This prevents the kernel from entering the DSA ethtool_ops flow even if
the user executes ethtool, thus avoiding the null pointer dereference issue
with dsa_ptr.

Signed-off-by: Peilin He<he.peilin@zte.com.cn>
Co-developed-by: xu xin <xu.xin16@zte.com.cn>
Signed-off-by: xu xin <xu.xin16@zte.com.cn>
Signed-off-by: Kun Jiang <jiang.kun2@zte.com.cn>
Cc: Fan Yu <fan.yu9@zte.com.cn>
Cc: Yutan Qiu <qiu.yutan@zte.com.cn>
Cc: Yaxin Wang <wang.yaxin@zte.com.cn>
Cc: tuqiang <tu.qiang35@zte.com.cn>
Cc: Yang Yang <yang.yang29@zte.com.cn>
Cc: ye xingchen <ye.xingchen@zte.com.cn>
Cc: Yunkai Zhang <zhang.yunkai@zte.com.cn>
---
 net/dsa/dsa.c | 15 ++++++++++++++-
 1 file changed, 14 insertions(+), 1 deletion(-)

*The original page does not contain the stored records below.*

(* ===== verification/KernelDemo.v ===== *)
(** * A concrete kernel state

    Services, configuration and a process table on which the theorems about the
    kernel are applied: the hypotheses they make can hold together. *)

From stdpp Require Import base list gmap strings.
From Stdlib Require Import ZArith Lia.
From S2P Require Import Prelude KString KernelBase Proc KernelLoops ProcFacts Sched MlfqSystem Syscall Trap TrapFacts.

Open Scope Z_scope.

#[local] Instance demo_config : config := {| SCHEDULER := SCHEDULER_MLFQ |}.

#[local] Instance demo_symbols : symbols := {|
  sym_trampoline := 2147491840; sym_uservec := 2147491840; sym_userret := 2147491996;
  sym_forkret := 2147489000; sym_usertrap := 2147490000; sym_kernelvec := 2147491000 |}.

(** Memory that counts the pages handed out; a file layer that does nothing. *)
#[local] Instance demo_services : services Z := {|
  kalloc m := (2147483648 + 4096 * m, m + 1);
  kfree _ m := Some m;
  uvmcreate m := (2147483648 + 4096 * m, m + 1);
  mappages _ _ _ _ _ m := Some (0, m);
  uvmunmap _ _ _ _ m := Some m;
  uvmfree _ _ m := Some m;
  uvmcopy _ _ _ m := Some (0, m);
  uvmalloc _ _ newsz _ m := Some (newsz, m);
  uvmdealloc _ _ newsz m := Some (newsz, m);
  copyout _ _ _ _ m := Some (0, m);
  vmfault _ _ _ _ m := Some (0, m);
  copyin _ _ _ _ m := Some (-1, [], m);
  copyinstr _ _ _ _ m := Some (None, m);
  filedup f := ret f;
  fileclose _ := ret tt;
  idup i := ret i;
  iput _ := ret tt;
  begin_op := ret tt;
  end_op := ret tt;
  namei _ := ret 1;
  fsinit _ := ret tt;
  kexec _ _ := ret 0 |}.

#[local] Instance demo_file_calls : file_calls Z := {|
  sys_pipe := ret 0; sys_read := ret 0; sys_exec := ret 0; sys_fstat := ret 0; sys_chdir := ret 0;
  sys_dup := ret 0; sys_open := ret 0; sys_write := ret 0; sys_mknod := ret 0; sys_unlink := ret 0;
  sys_link := ret 0; sys_mkdir := ret 0; sys_close := ret 0; sys_sync := ret 0 |}.

#[local] Instance demo_devices : devices Z := {|
  plic_claim := ret 0; plic_complete _ := ret tt; uartintr := ret tt; virtio_disk_intr := ret tt |}.

Definition demo_context : context := mkcontext 0 0 0 0 0 0 0 0 0 0 0 0 0 0.

(** A process with the given state, pid, parent, queue, slice use and number. *)
Definition demo_proc (st : procstate) (pid : Z) (parent : option nat) (q used seq : Z) : proc :=
  mkproc st ChNull 0 0 pid parent 0 4096 0 0 demo_context (replicate NOFILE 0) 1 (replicate 16 0)
    3 (if bool_decide (st = UNUSED) then -1 else 4) 20 5 q used 0 seq.

(** init runs; two processes wait in queues 1 and 2, one child of init is dead. *)
Definition demo_table : list proc :=
  [demo_proc RUNNING 1 None 0 0 1; demo_proc RUNNABLE 2 (Some 0%nat) 2 1 5;
   demo_proc RUNNABLE 3 (Some 0%nat) 1 0 7; demo_proc ZOMBIE 4 (Some 0%nat) 1 0 6] ++
  replicate 60 (demo_proc UNUSED 0 None 0 0 0).

Definition demo_locks : gmap lockid spinlock :=
  list_to_map (((fun i => (LProc i, unlocked)) <$> seq 0 NPROC) ++
    [(LPid, unlocked); (LWait, unlocked); (LTicks, unlocked); (LSeq, unlocked)]).

Definition demo_kst (ticks : Z) : kst Z :=
  mkkst demo_table (Some 0%nat) 5 7 ticks (list_to_map []) false (mkcsr false false 0 0 0 0 0 0 0) [] 10
    (mkhw demo_locks (mkcpu (Some 0%nat) 0 false) true 0).

Lemma demo_locks_free l : l ∈ ([LPid; LWait; LTicks; LSeq] : list lockid) -> demo_locks !! l = Some unlocked.
Proof.
  intros H. repeat (apply elem_of_cons in H as [->|H]; [vm_compute; reflexivity|]). by apply not_elem_of_nil in H.
Qed.

Lemma demo_procs_free t : procs_free (k_hw (demo_kst t)).
Proof.
  intros i Hi. unfold free. cbn [k_hw demo_kst hw_locks].
  assert (H : Forall (fun i => demo_locks !! LProc i = Some unlocked) (seq 0 NPROC)).
  { unfold NPROC. cbn [seq]. repeat (apply Forall_cons; split; [vm_compute; reflexivity|]). constructor. }
  rewrite Forall_forall in H. apply H, elem_of_seq. lia.
Qed.

Lemma demo_hw_ok t : hw_ok (k_hw (demo_kst t)).
Proof. split; simpl; lia. Qed.

Lemma demo_sched_ok t : sched_ok (demo_kst t).
Proof.
  split; [vm_compute; reflexivity|apply demo_hw_ok|apply demo_procs_free|
          apply demo_locks_free; repeat constructor..].
Qed.

Lemma demo_levels_ok : levels_ok demo_table.
Proof.
  assert (H : Forall (fun p => p_state p = RUNNABLE -> 0 <= mlfq_queue p <= 3) demo_table).
  { unfold demo_table. apply Forall_app. split; [repeat constructor; simpl; intros; lia|].
    by apply Forall_replicate. }
  intros p Hp. rewrite Forall_forall in H. by apply H.
Qed.

(** ** The theorems about the schedulers apply *)

Example mlfq_turn_witness : exists b p k, k_procs (demo_kst 10) !! b = Some p /\ p_state p = RUNNABLE /\
  mlfq_scheduler_turn (demo_kst 10) = Switch (dispatched b p (traced p (ints_off (demo_kst 10)))) k.
Proof.
  destruct (mlfq_turn_runs_head (demo_kst 10) (demo_sched_ok 10) demo_levels_ok)
    as [(b & p & Hb & Hr & _ & k & Hk & _)|[Hn _]].
  - exists b, p, k. exact (conj Hb (conj Hr Hk)).
  - exfalso. apply (Hn (demo_proc RUNNABLE 2 (Some 0%nat) 2 1 5)); [|done]. simpl. right. left.
Defined.

Example mlfq_tick_handler_witness :
  mlfq_tick_handler 1 (demo_kst 10) =
  Done true (ticked 1 (demo_proc RUNNABLE 2 (Some 0%nat) 2 1 5)
    (charge (demo_proc RUNNABLE 2 (Some 0%nat) 2 1 5)) 7 (demo_kst 10)).
Proof.
  rewrite (mlfq_tick_handler_spec (demo_kst 10) 1 (demo_proc RUNNABLE 2 (Some 0%nat) 2 1 5) 8
             (demo_sched_ok 10) eq_refl eq_refl).
  reflexivity.
Defined.

Example mlfq_boost_witness : exists ps g, mlfq_boost (demo_kst 10) =
    Done tt (set_k_procs ps (set_mlfq_global_seq g (set_k_hw (hw_cyc (k_hw (demo_kst 10))) (demo_kst 10)))) /\
  (exists p, ps !! 1%nat = Some p /\ mlfq_queue p = 0).
Proof.
  destruct (mlfq_boost_spec (demo_kst 10) (demo_sched_ok 10)) as (ps & He & _ & Hps);
    [simpl; lia|vm_compute; reflexivity|].
  eexists ps, _. split; [exact He|]. eexists. split; [apply Hps; reflexivity|reflexivity].
Defined.

Example fifo_turn_witness : exists b p k s0, k_procs (demo_kst 10) !! b = Some p /\ p_state p = RUNNABLE /\
  fifo_scheduler_turn (demo_kst 10) = Switch (dispatched b p s0) k.
Proof.
  destruct (fifo_turn_runs_least_pid (demo_kst 10) (demo_sched_ok 10))
    as [(b & p & Hb & Hr & _ & k & Hk & _)|[Hn _]].
  - assert (H : Forall (fun p => p_pid p < 2147483647) demo_table).
    { unfold demo_table. apply Forall_app. split; [repeat constructor|by apply Forall_replicate]. }
    intros p Hp. rewrite Forall_forall in H. by apply H.
  - eexists b, p, k, _. exact (conj Hb (conj Hr Hk)).
  - exfalso. apply (Hn (demo_proc RUNNABLE 2 (Some 0%nat) 2 1 5)); [|done]. simpl. right. left.
Defined.

Example rr_loop_witness : exists j p, k_procs (demo_kst 10) !! j = Some p /\ p_state p = RUNNABLE /\
  rr_runs_next NPROC 0 false (demo_kst 10) j p.
Proof.
  destruct (rr_loop_spec NPROC 0 false (demo_kst 10) (demo_sched_ok 10) eq_refl)
    as [(j & p & _ & Hj & Hr & _ & Hn)|[Hn _]].
  - exists j, p. exact (conj Hj (conj Hr Hn)).
  - exfalso. apply (Hn 1%nat (demo_proc RUNNABLE 2 (Some 0%nat) 2 1 5)); [unfold NPROC; lia|done|done].
Defined.


Example boost_tick_witness : exists s1 s2 p', clockintr (demo_kst 47) = Done tt s1 /\
  mlfq_tick_handler 0 s1 = Done true s2 /\ k_procs s2 !! 0%nat = Some p' /\ mlfq_queue p' = 1.
Proof.
  destruct (boost_tick_demotes_running (cfg := demo_config) (demo_kst 47) 0 (demo_proc RUNNING 1 None 0 0 1) (demo_sched_ok 47)
    eq_refl eq_refl eq_refl eq_refl eq_refl) as (s1 & s2 & p' & H1 & H2 & _ & H3 & _ & H4).
  exists s1, s2, p'. exact (conj H1 (conj H2 (conj H3 H4))).
Defined.

(** ** The theorems about processes apply *)

Example kill_zero_witness : exists s1 s2 p', kkill 0 (demo_kst 10) = Done 0 s1 /\
  allocproc s1 = Done (Some 4%nat) s2 /\ k_procs s2 !! 4%nat = Some p' /\ p_pid p' = 5 /\ p_killed p' = 1.
Proof.
  apply (kill_zero_marks_next_process 4 (demo_proc UNUSED 0 None 0 0 0) (2147483648 + 4096 * 10)
           (2147483648 + 4096 * 11) 12 (demo_kst 10)).
  - split; [vm_compute; reflexivity|apply demo_procs_free|].
    split; [apply demo_hw_ok|]. split_and!; apply demo_locks_free; repeat constructor.
  - vm_compute. reflexivity.
  - vm_compute. reflexivity.
  - exists 11, 12, 12, 0, 0. by vm_compute.
Defined.

Example no_lost_wakeup_witness : exists s1 s2 s3, sleep_prepare ChTicks (demo_kst 10) = Done tt s1 /\
  wakeup ChTicks s1 = Done tt s2 /\ sleep s2 = Done tt s3 /\
  k_procs s3 !! 0%nat = Some (demo_proc RUNNING 1 None 0 0 1).
Proof.
  apply (no_lost_wakeup 0 (demo_proc RUNNING 1 None 0 0 1) ChTicks (demo_kst 10)); try done.
  apply demo_procs_free.
Defined.

Example kwaitx_witness : exists s', kwaitx 1 8 16 24 32 (demo_kst 10) = Done 4 s' /\
  (exists p, k_procs s' !! 3%nat = Some p /\ p_state p = UNUSED).
Proof.
  eexists. split.
  - apply (kwaitx_reaps 0 (demo_proc RUNNING 1 None 0 0 1) 3 (demo_proc ZOMBIE 4 (Some 0%nat) 1 0 6)
             8 16 24 32 0 10 10 (demo_kst 10)); try reflexivity.
    + apply demo_hw_ok.
    + apply demo_procs_free.
  - eexists. split; reflexivity.
Defined.

(** ** The system reaches a state with a process *)

Definition demo_boot : kst Z :=
  set_mlfq_global_seq 0 (set_k_procs (replicate 64 (demo_proc UNUSED 0 None 0 0 0)) (demo_kst 0)).

Lemma demo_boot_ok : alloc_ok demo_boot.
Proof.
  split; [vm_compute; reflexivity|apply (demo_procs_free 0)|].
  split; [apply (demo_hw_ok 0)|]. split_and!; apply demo_locks_free; repeat constructor.
Qed.


Example waitx_times_witness : exists w response,
  waitx_times (demo_proc ZOMBIE 4 (Some 0%nat) 1 0 6) = (w, 5, response) /\ w = 12 /\ response = 1.
Proof.
  destruct (waitx_times_add_up (demo_proc ZOMBIE 4 (Some 0%nat) 1 0 6)) as (w & r & H1 & _ & H2 & H3);
    [simpl; lia..|]. exists w, r. split; [exact H1|]. simpl in *. split; [lia|exact H3].
Defined.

diff --git a/net/dsa/dsa.c b/net/dsa/dsa.c
index 5a7c0e565a89..5eee0c436848 100644
--- a/net/dsa/dsa.c
+++ b/net/dsa/dsa.c
@@ -1561,6 +1561,17 @@ void dsa_unregister_switch(struct dsa_switch *ds)
 }
 EXPORT_SYMBOL_GPL(dsa_unregister_switch);

+static void dsa_conduit_ethtool_shutdown(struct net_device *dev)
+{
+	struct dsa_port *cpu_dp = dev->dsa_ptr;
+
+	if (netif_is_lag_master(dev))
+		return;
+
+	dev->ethtool_ops = cpu_dp->orig_ethtool_ops;
+	cpu_dp->orig_ethtool_ops = NULL;
+}
+
 /* If the DSA conduit chooses to unregister its net_device on .shutdown, DSA is
  * blocking that operation from completion, due to the dev_hold taken inside
  * netdev_upper_dev_link. Unlink the DSA user interfaces from being uppers of
@@ -1595,8 +1606,10 @@ void dsa_switch_shutdown(struct dsa_switch *ds)
 	/* Disconnect from further netdevice notifiers on the conduit,
 	 * since netdev_uses_dsa() will now return false.
 	 */
-	dsa_switch_for_each_cpu_port(dp, ds)
+	dsa_switch_for_each_cpu_port(dp, ds) {
+		dsa_conduit_ethtool_shutdown(dp->conduit);
 		dp->conduit->dsa_ptr = NULL;
+	}

 	rtnl_unlock();
 out: